The Hand and the Glove... ramblings about making.

14.09.07 -The Torus & the Möbius Strip

Some weeks ago I gave my friend Ivan Payne one of my thrown torus forms to experiment with. He’s an interesting person to discuss my project with as he completed his MA at the RCA last year. One of the brightest lateral thinkers that I’ve ever come across, something new always arises when we toss the ball back and forth. The end result of his unusually quiet investigation was a cut that spiralled up the inside of the torus and back down the outside connecting seamlessly to its starting point. In theory the torus had been bisected, but was very much still one complete form. Both the Torus and the Möbius strip are one-sided surfaces; if a Möbius strip is bisected lengthways it just doubles it’s circumference, which makes me think that the same thing was happening here. [What would have happened to the torus if it was made of flexible rubber?]
I went on to widen the cut & remove a 1cm wide strip of clay from the torus, producing an unsupported gap between the two ‘halves’. At that stage I found it impossible to work out whether the strip of clay was a Möbius strip.

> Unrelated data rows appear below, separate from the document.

Lemma remembered_identity id : id ∈ identities info -> remembered (RememberToken info g) id = Some (recordOf info).
Proof.
  intros Hin. unfold remembered. change (RememberToken info g) with (apply_op g (Remember info)).
  rewrite apply_op_tokens. cbn [says].
  by rewrite bool_decide_true.
Qed.

Lemma attaches_identity id supplied : id ∈ identities info -> attaches (RememberToken info g) id supplied info.
Proof.
  intros Hin. apply attaches_remembered; eauto using identities_nonempty, remembered_identity.
  by apply remembered_identity, claimID_identity.
Qed.

Lemma remembered_token : sandboxForToken (RememberToken info g) (ciToken info) = Some (ciClaimID info).
Proof.
  apply sandboxForToken_Some. split; [done|]. change (RememberToken info g) with (apply_op g (Remember info)).
  rewrite apply_op_byToken by done. cbn [says_token].
  by rewrite bool_decide_true.
Qed.

Lemma authorize_remembered h : bearer h = ciToken info -> authorize (RememberToken info g) h = true.
Proof.
  intros Hb. unfold authorize. case_bool_decide; [done|]. destruct (_ && _); [done|].
  rewrite Hb, (bool_decide_true (ciToken info <> "")) by done. by rewrite remembered_token.
Qed.
End remembered.

(** C13.  What a claim hands out can be used at once.  With the gateway as the
    store's observer, a claim that fails tells it nothing, and one that delivers
    tells it exactly the sandbox delivered; from then on, before any node has
    published it, the sandbox opens under its claim id, its published rendering,
    its object name and its namespaced name, by dialling its owner only.  The e2b
    reply of that claim suffices: a request to the host it spells
    ([port-sandboxID.domain]), or to any host that names no sandbox, with the
    access token of the reply as bearer passes the credential check and attaches
    to the same sandbox at its owner with that token. *)
Theorem created_sandbox_opens cfg s ns name pool uid (g : Gateway) srv template port domain :
  hasClaimObserver cfg = true -> bare port ->
  history delivers (fun out h =>
      match out.1 with
      | Err _ => observed h = []
      | Ok a =>
          let info := mkClaimInfo (asSandboxName a) ns name (asToken a) (asAddress a) in
          let g' := RememberToken info g in
          let reply := E2b.sandboxOf srv template (asSandboxName a) (asNode a) (asToken a) in
          observed h = [info] /\
          (forall id supplied,
             id = asSandboxName a \/ id = E2b.esSandboxID reply \/ (name <> "" /\ id = name) \/
             (ns <> "" /\ name <> "" /\ id = ns +:+ "/" +:+ name) ->
             attaches g' id supplied info) /\
          (forall r,
             rqHost r = port +:+ "-" +:+ E2b.esSandboxID reply +:+ "." +:+ domain \/ sandboxFromHost (rqHost r) = "" ->
             bearer (rqHeader r) = E2b.esEnvdAccessToken reply ->
             authorize g' (rqHeader r) = true /\ attaches g' (envdSandboxID g' r) (bearer (rqHeader r)) info)
      end)
    (Claim cfg s ns name pool uid) [].
Proof.
  intros Hobs Hport. eapply history_mono; cycle 1.
  { apply history_and; [apply (history_rsp any_answer); [done|]; by apply Claim_observed|].
    eapply (spec_history (fun _ _ => True) delivers), Claim_delivers. }
  cbn beta. intros [[a|e] s'] h [Hh [Ha _]]; [|done]. specialize (Ha a eq_refl) as (Hid & Htok & Haddr).
  cbn [fst] in Hh |- *. cbn zeta. set (info := mkClaimInfo (asSandboxName a) ns name (asToken a) (asAddress a)) in *.
  cbn [E2b.sandboxOf E2b.esSandboxID E2b.esEnvdAccessToken].
  assert (ciClaimID info <> "") as Hid' by done. assert (ciToken info <> "") as Htok' by done.
  assert (ciNodeAddr info <> "") as Haddr' by done. destruct (claimID_identity info Hid') as [Hi Hp].
  split; [done|]. split.
  - intros id supplied Hnames. apply attaches_identity; [done..|].
    destruct Hnames as [->|[->|[[Hn ->]|(Hns & Hn & ->)]]]; [done|done|..];
      (unfold identities; apply elem_of_app; right; cbn [ciName ciNamespace info];
       rewrite (bool_decide_true (name <> "")) by done); [set_solver|].
    rewrite (bool_decide_true (ns <> "")) by done. set_solver.
  - intros r Hhost Hb. split; [by apply authorize_remembered|]. apply attaches_identity; [done..|].
    unfold envdSandboxID. destruct Hhost as [->|Hhost].
    + rewrite host_roundtrip by done. by rewrite bool_decide_true by (by apply publicID_nonempty).
    + rewrite Hhost, bool_decide_false by tauto. rewrite Hb. change (asToken a) with (ciToken info).
      by rewrite remembered_token.
Qed.

(** ** Resolving published sandboxes *)

(** The inventories as the nodes publish them. *)
Definition publishes (nodes : list string) (inv : string -> result NodeInventory) (X : Type) (e : ExecE X) : X -> Prop :=
  match e with
  | XListNodes => fun r => r = Ok nodes
  | XNodeInventory n => fun r => r = inv n
  | _ => fun _ => True
  end.

(** A readable node of [nodes] lists an entry that answers to [id]. *)
Definition listed (nodes : list string) (inv : string -> result NodeInventory) (id : string)
    (i : NodeInventory) (e : InventoryEntry) : Prop :=
  exists n, n ∈ nodes /\ inv n = Ok i /\ e ∈ niEntries i /\ matchesEntry id e = true.

Definition resolution (nodes : list string) (inv : string -> result NodeInventory) (id : string)
    (r : result (string * string)) : Prop :=
  match r with
  | Ok (claimID, addr) => exists i e, listed nodes inv id i e /\ claimID = ieID e /\ addr = niAddress i /\ addr <> ""
  | Err x => IsUnknownSandbox x = true /\ forall i e, listed nodes inv id i e ->
               exists i' e', listed nodes inv id i' e' /\ niAddress i' = ""
  end.

Lemma listed_cons n nodes inv id i e :
  listed (n :: nodes) inv id i e <->
  (inv n = Ok i /\ e ∈ niEntries i /\ matchesEntry id e = true) \/ listed nodes inv id i e.
Proof. unfold listed. setoid_rewrite elem_of_cons. naive_solver. Qed.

From the workshop it was back to Rhino 3D on the computer in the hope that I could analyse and develop this phenomenon. At this stage I had the feeling that the link between the exploration of the torus was taking me back to the Möbius strip that played an important part in the genesis of this project. After some additional instruction from the very helpful technicians at Simply Rhino I described the spiral line onto the surface of the torus. In the ceramic test piece I was trying to visualise what the strip of clay would look like if it could be removed in one piece from the torus. In Rhino it is possible to take and develop the line into a ‘solid’ ribbon form. A single spiral strip doesn’t have a strong visual link to the torus it evolved from, so I went on to produce a double spiral,then a quadruple spiral, the latter appearing like a skeleton of the torus.
In exploring and developing the torus form, the use of 3D modelling software has been invaluable. It has enabled me to visualize the evolution of the form, literally adding another dimension to the creative process. My attempts to throw the toruses has demonstrated that a great deal of skill is required to realise the different stages of development, There is absolutely nothing wrong in that, it is the age old process helping to produce high quality craft and art work. However, I have chosen to produce forms that conform to a particular set of proportions and so far my throwing skills don’t allow for a very precise reproduction. It’s partly due to the torus being an enclosed form, preventing me from gauging the thickness of the clay wall.